===== STUDY MATERIAL

(** The response of a successful preview, taken apart. *)
Lemma calculate_price_ok (s : Store) (d : Request.data)
    (body : RepairPriceViewSet.price_data) :
  RepairPriceViewSet.calculate_price s d = HTTP_200_OK body ->
  exists phone_model subtotal item_discount,
    RepairPriceViewSet.price_items s phone_model (Request.items d)
      Dec.zero2 Dec.zero2 []
    = inr (subtotal, item_discount, RepairPriceViewSet.items body)
    /\ RepairPriceViewSet.subtotal body = subtotal
    /\ RepairPriceViewSet.item_discount body = item_discount
    /\ RepairPriceViewSet.price_after_item_discount body
       = Dec.sub subtotal item_discount
    /\ RepairPriceViewSet.website_discount body
       = Dec.add (Dec.mul (Dec.sub subtotal item_discount)
                    (Dec.div100 (RepairPriceViewSet.website_discount_percentage body)))
           (RepairPriceViewSet.website_discount_amount body)
    /\ RepairPriceViewSet.total_amount body
       = Dec.max (Dec.sub (Dec.sub subtotal item_discount)
                    (RepairPriceViewSet.website_discount body))
           Dec.zero2
    /\ RepairPriceViewSet.total_discount body
       = Dec.sub subtotal (RepairPriceViewSet.total_amount body).
Proof.
  unfold RepairPriceViewSet.calculate_price. intros H.
  destruct (Request.phone_model_id d) as [[|p|p]|]; try discriminate;
    (destruct (Request.items d) as [|i is_] eqn:Ei; [discriminate|]);
    (destruct (objects_get _ (phone_models s)) as [pm| |]; try discriminate);
    (destruct (RepairPriceViewSet.price_items s pm (i :: is_) _ _ _)
       as [r|[[sub disc] bd]] eqn:Ep;
     [ exfalso; subst r; eapply price_items_early_return; [exact Ep|reflexivity]
     | injection H as <-; exists pm, sub, disc; cbn; repeat split; assumption ]).
Qed.

Lemma calculate_totals_website_discount (pct amt pa : Decimal) :
  (0 <= $pct)%Q ->
  ($(Dec.add (if Dec.gtb pct Dec.int0 then Dec.mul pa (Dec.div100 pct) else Dec.zero2)
       amt)
   == $pa * ($pct / 100) + $amt)%Q.
Proof.
  intros Hp. rewrite value_add.
  destruct (Dec.gtb pct Dec.int0) eqn:E.
  - rewrite value_mul, value_div100. reflexivity.
  - apply gtb_false in E. rewrite value_int0 in E.
    assert (Hz : ($pct == 0)%Q) by (apply Qle_antisym; assumption).
    rewrite Hz, value_zero2. field.
Qed.

(** The response of the preview against the steps of the specification. *)
Lemma calculate_price_steps (s : Store) (d : Request.data)
    (body : RepairPriceViewSet.price_data) :
  RepairPriceViewSet.calculate_price s d = HTTP_200_OK body ->
  let t := Spec.computeOrderTotals (preview_lines body)
             $(RepairPriceViewSet.website_discount_percentage body)
             $(RepairPriceViewSet.website_discount_amount body) in
  ($(RepairPriceViewSet.subtotal body) == Spec.subtotal t)%Q
  /\ ($(RepairPriceViewSet.item_discount body) == Spec.item_discount t)%Q
  /\ ($(RepairPriceViewSet.price_after_item_discount body)
      == Spec.price_after_items t)%Q
  /\ ($(RepairPriceViewSet.website_discount body) == Spec.site_discount t)%Q
  /\ ($(RepairPriceViewSet.total_amount body) == Spec.total_amount t)%Q
  /\ ($(RepairPriceViewSet.total_discount body) == Spec.total_discount t)%Q.
Proof.
  intros H t.
  destruct (calculate_price_ok _ _ _ H)
    as (pm & sub & disc & Hloop & Hs & Hd & Hpa & Hw & Ht & Htd).
  destruct (price_items_totals _ _ _ _ _ _ _ _ _ Hloop) as (added & Hadd & Hsub & Hdisc).
  cbn [app] in Hadd.
  assert (Es : ($sub == Spec.subtotal t)%Q).
  { rewrite Hsub, value_zero2. subst t. cbn [Spec.computeOrderTotals Spec.subtotal].
    unfold preview_lines. rewrite Hadd, map_map. cbn [fst]. ring. }
  assert (Ed : ($disc == Spec.item_discount t)%Q).
  { rewrite Hdisc, value_zero2. subst t.
    cbn [Spec.computeOrderTotals Spec.item_discount].
    unfold preview_lines. rewrite Hadd, map_map. cbn [fst snd]. ring. }
  assert (Ew : ($(RepairPriceViewSet.website_discount body)
                == Spec.site_discount t)%Q).
  { rewrite Hw, value_add, value_mul, value_div100, value_sub, Es, Ed.
    reflexivity. }
  assert (Et : ($(RepairPriceViewSet.total_amount body)
                == Spec.total_amount t)%Q).
  { rewrite Ht, value_max_zero2, !value_sub, Ew, Es, Ed. reflexivity. }
  repeat split.
  + rewrite Hs. exact Es.
  + rewrite Hd. exact Ed.
  + rewrite Hpa, value_sub, Es, Ed. reflexivity.
  + exact Ew.
  + exact Et.
  + rewrite Htd, value_sub, Et, Es. reflexivity.
Qed.

(** [Order.calculate_totals] against the steps of the specification. *)
Lemma calculate_totals_steps (order : Order.t) :
  (0 <= $(Order.website_discount_percentage order))%Q ->
  let order' := Order.calculate_totals order in
  let t := Spec.computeOrderTotals (order_lines order)
             $(Order.website_discount_percentage order)
             $(Order.website_discount_amount order) in
  ($(Order.subtotal order') == Spec.subtotal t)%Q
  /\ ($(Order.item_discount order') == Spec.item_discount t)%Q
  /\ ($(Order.total_amount order') == Spec.total_amount t)%Q
  /\ ($(Order.total_discount order') == Spec.total_discount t)%Q.
Proof.
  intros Hp order' t.
  assert (Es : ($(Order.subtotal order') == Spec.subtotal t)%Q).
  { subst order' t. cbn. rewrite value_sum. unfold order_lines.
    rewrite !map_map. reflexivity. }
  assert (Ed : ($(Order.item_discount order') == Spec.item_discount t)%Q).
  { subst order' t. cbn. rewrite value_sum. unfold order_lines.
    rewrite !map_map. apply Qsum_map_ext. intros it.
    unfold OrderItem.item_discount. rewrite value_sub. reflexivity. }
  assert (Et : ($(Order.total_amount order') == Spec.total_amount t)%Q).
  { subst order'.
    cbn [Order.calculate_totals Order.set_totals Order.total_amount].
    rewrite value_max_zero2, value_sub.
    rewrite calculate_totals_website_discount by exact Hp.
    rewrite value_sub.
    cbn [Order.calculate_totals Order.set_totals Order.subtotal
           Order.item_discount] in Es, Ed.
    rewrite Es, Ed. reflexivity. }
  repeat split; try assumption.
  unfold Order.total_discount. rewrite value_sub, Es, Et. reflexivity.
Qed.

(** C1.  The order totals follow the six steps of the specification, on
    exact decimals.  The price preview returns, for the lines and the
    website discount of its response, the subtotal, item discount, price
    after item discounts, website discount, total amount and total discount
    of [Spec.computeOrderTotals]; [Order.calculate_totals] stores the
    subtotal, item discount and total amount of [Spec.computeOrderTotals]
    for the order's items and website discount, and [total_discount] is the
    sixth step; and on bases 100.00 and 50.00 with final prices 85.00 and
    40.00 under 5 percent and 0.00, both give subtotal 150.00, item discount
    25.00, total amount 118.75 and total discount 31.25, the preview also
    price after items 125.00 and website discount 6.25. *)
Theorem order_totals_follow_the_steps :
  (forall (s : Store) (d : Request.data) (body : RepairPriceViewSet.price_data),
     RepairPriceViewSet.calculate_price s d = HTTP_200_OK body ->
     let t := Spec.computeOrderTotals (preview_lines body)
                $(RepairPriceViewSet.website_discount_percentage body)
                $(RepairPriceViewSet.website_discount_amount body) in
     ($(RepairPriceViewSet.subtotal body) == Spec.subtotal t)%Q
     /\ ($(RepairPriceViewSet.item_discount body) == Spec.item_discount t)%Q
     /\ ($(RepairPriceViewSet.price_after_item_discount body)
         == Spec.price_after_items t)%Q
     /\ ($(RepairPriceViewSet.website_discount body) == Spec.site_discount t)%Q
     /\ ($(RepairPriceViewSet.total_amount body) == Spec.total_amount t)%Q
     /\ ($(RepairPriceViewSet.total_discount body) == Spec.total_discount t)%Q)
  /\ (forall order : Order.t,
        (0 <= $(Order.website_discount_percentage order))%Q ->
        let order' := Order.calculate_totals order in
        let t := Spec.computeOrderTotals (order_lines order)
                   $(Order.website_discount_percentage order)
                   $(Order.website_discount_amount order) in
        ($(Order.subtotal order') == Spec.subtotal t)%Q
        /\ ($(Order.item_discount order') == Spec.item_discount t)%Q
        /\ ($(Order.total_amount order') == Spec.total_amount t)%Q
        /\ ($(Order.total_discount order') == Spec.total_discount t)%Q)
  /\ (exists body,
        RepairPriceViewSet.calculate_price scenario_B_store scenario_B_request
        = HTTP_200_OK body
        /\ map RepairPriceViewSet.item_base_price (RepairPriceViewSet.items body)
           = [cents 10000; cents 5000]
        /\ map (fun it => Dec.quantize2 (RepairPriceViewSet.item_final_price it))
             (RepairPriceViewSet.items body)
           = [cents 8500; cents 4000]
        /\ Dec.quantize2 (RepairPriceViewSet.subtotal body) = cents 15000
        /\ Dec.quantize2 (RepairPriceViewSet.item_discount body) = cents 2500
        /\ Dec.quantize2 (RepairPriceViewSet.price_after_item_discount body)
           = cents 12500
        /\ Dec.quantize2 (RepairPriceViewSet.website_discount body) = cents 625
        /\ Dec.quantize2 (RepairPriceViewSet.total_amount body) = cents 11875
        /\ Dec.quantize2 (RepairPriceViewSet.total_discount body) = cents 3125
        /\ ($(RepairPriceViewSet.website_discount body) == 625 # 100)%Q
        /\ ($(RepairPriceViewSet.total_amount body) == 11875 # 100)%Q
        /\ ($(RepairPriceViewSet.total_discount body) == 3125 # 100)%Q)
  /\ (exists store' body,
        OrderViewSet.create scenario_B_store scenario_B_request
        = (store', HTTP_201_CREATED body)
        /\ OrderSerializer.subtotal body = cents 15000
        /\ OrderSerializer.item_discount body = cents 2500
        /\ OrderSerializer.total_amount body = cents 11875
        /\ OrderSerializer.total_discount body = cents 3125).
Proof.
  split; [|split; [|split]].
  - apply calculate_price_steps.
  - apply calculate_totals_steps.
  - eexists. split; [vm_compute; reflexivity|].
    repeat split; vm_compute; reflexivity.
  - eexists _, _. split; [vm_compute; reflexivity|].
    repeat split; vm_compute; reflexivity.
Qed.

Lemma order_totals_follow_the_steps_witness :
  (exists body,
     RepairPriceViewSet.calculate_price scenario_B_store scenario_B_request
     = HTTP_200_OK body
     /\ ($(RepairPriceViewSet.total_amount body)
         == Spec.total_amount
              (Spec.computeOrderTotals (preview_lines body)
                 $(RepairPriceViewSet.website_discount_percentage body)
                 $(RepairPriceViewSet.website_discount_amount body)))%Q)
  /\ (0 <= $(Order.website_discount_percentage scenario_B_order))%Q
  /\ ($(Order.total_amount (Order.calculate_totals scenario_B_order))
      == Spec.total_amount
           (Spec.computeOrderTotals (order_lines scenario_B_order)
              $(Order.website_discount_percentage scenario_B_order)
              $(Order.website_discount_amount scenario_B_order)))%Q.
Proof.
  split; [|split].
  - eexists. split.
    + vm_compute. reflexivity.
    + apply (proj1 order_totals_follow_the_steps
               scenario_B_store scenario_B_request).
      vm_compute. reflexivity.
  - vm_compute. discriminate.
  - apply (proj1 (proj2 order_totals_follow_the_steps) scenario_B_order).
    vm_compute. discriminate.
Defined.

==========

**ACTIVITY:** From the records above, extract exactly and only the lines that begin at the line with "(Dec.mul (Dec.sub subtotal item_discount)" and stop after the line with "[ exfalso; subst".

**OUTPUT BELOW:**
       = Dec.add (Dec.mul (Dec.sub subtotal item_discount)
                    (Dec.div100 (RepairPriceViewSet.website_discount_percentage body)))
           (RepairPriceViewSet.website_discount_amount body)
    /\ RepairPriceViewSet.total_amount body
       = Dec.max (Dec.sub (Dec.sub subtotal item_discount)
                    (RepairPriceViewSet.website_discount body))
           Dec.zero2
    /\ RepairPriceViewSet.total_discount body
       = Dec.sub subtotal (RepairPriceViewSet.total_amount body).
Proof.
  unfold RepairPriceViewSet.calculate_price. intros H.
  destruct (Request.phone_model_id d) as [[|p|p]|]; try discriminate;
    (destruct (Request.items d) as [|i is_] eqn:Ei; [discriminate|]);
    (destruct (objects_get _ (phone_models s)) as [pm| |]; try discriminate);
    (destruct (RepairPriceViewSet.price_items s pm (i :: is_) _ _ _)
       as [r|[[sub disc] bd]] eqn:Ep;
     [ exfalso; subst r; eapply price_items_early_return; [exact Ep|reflexivity]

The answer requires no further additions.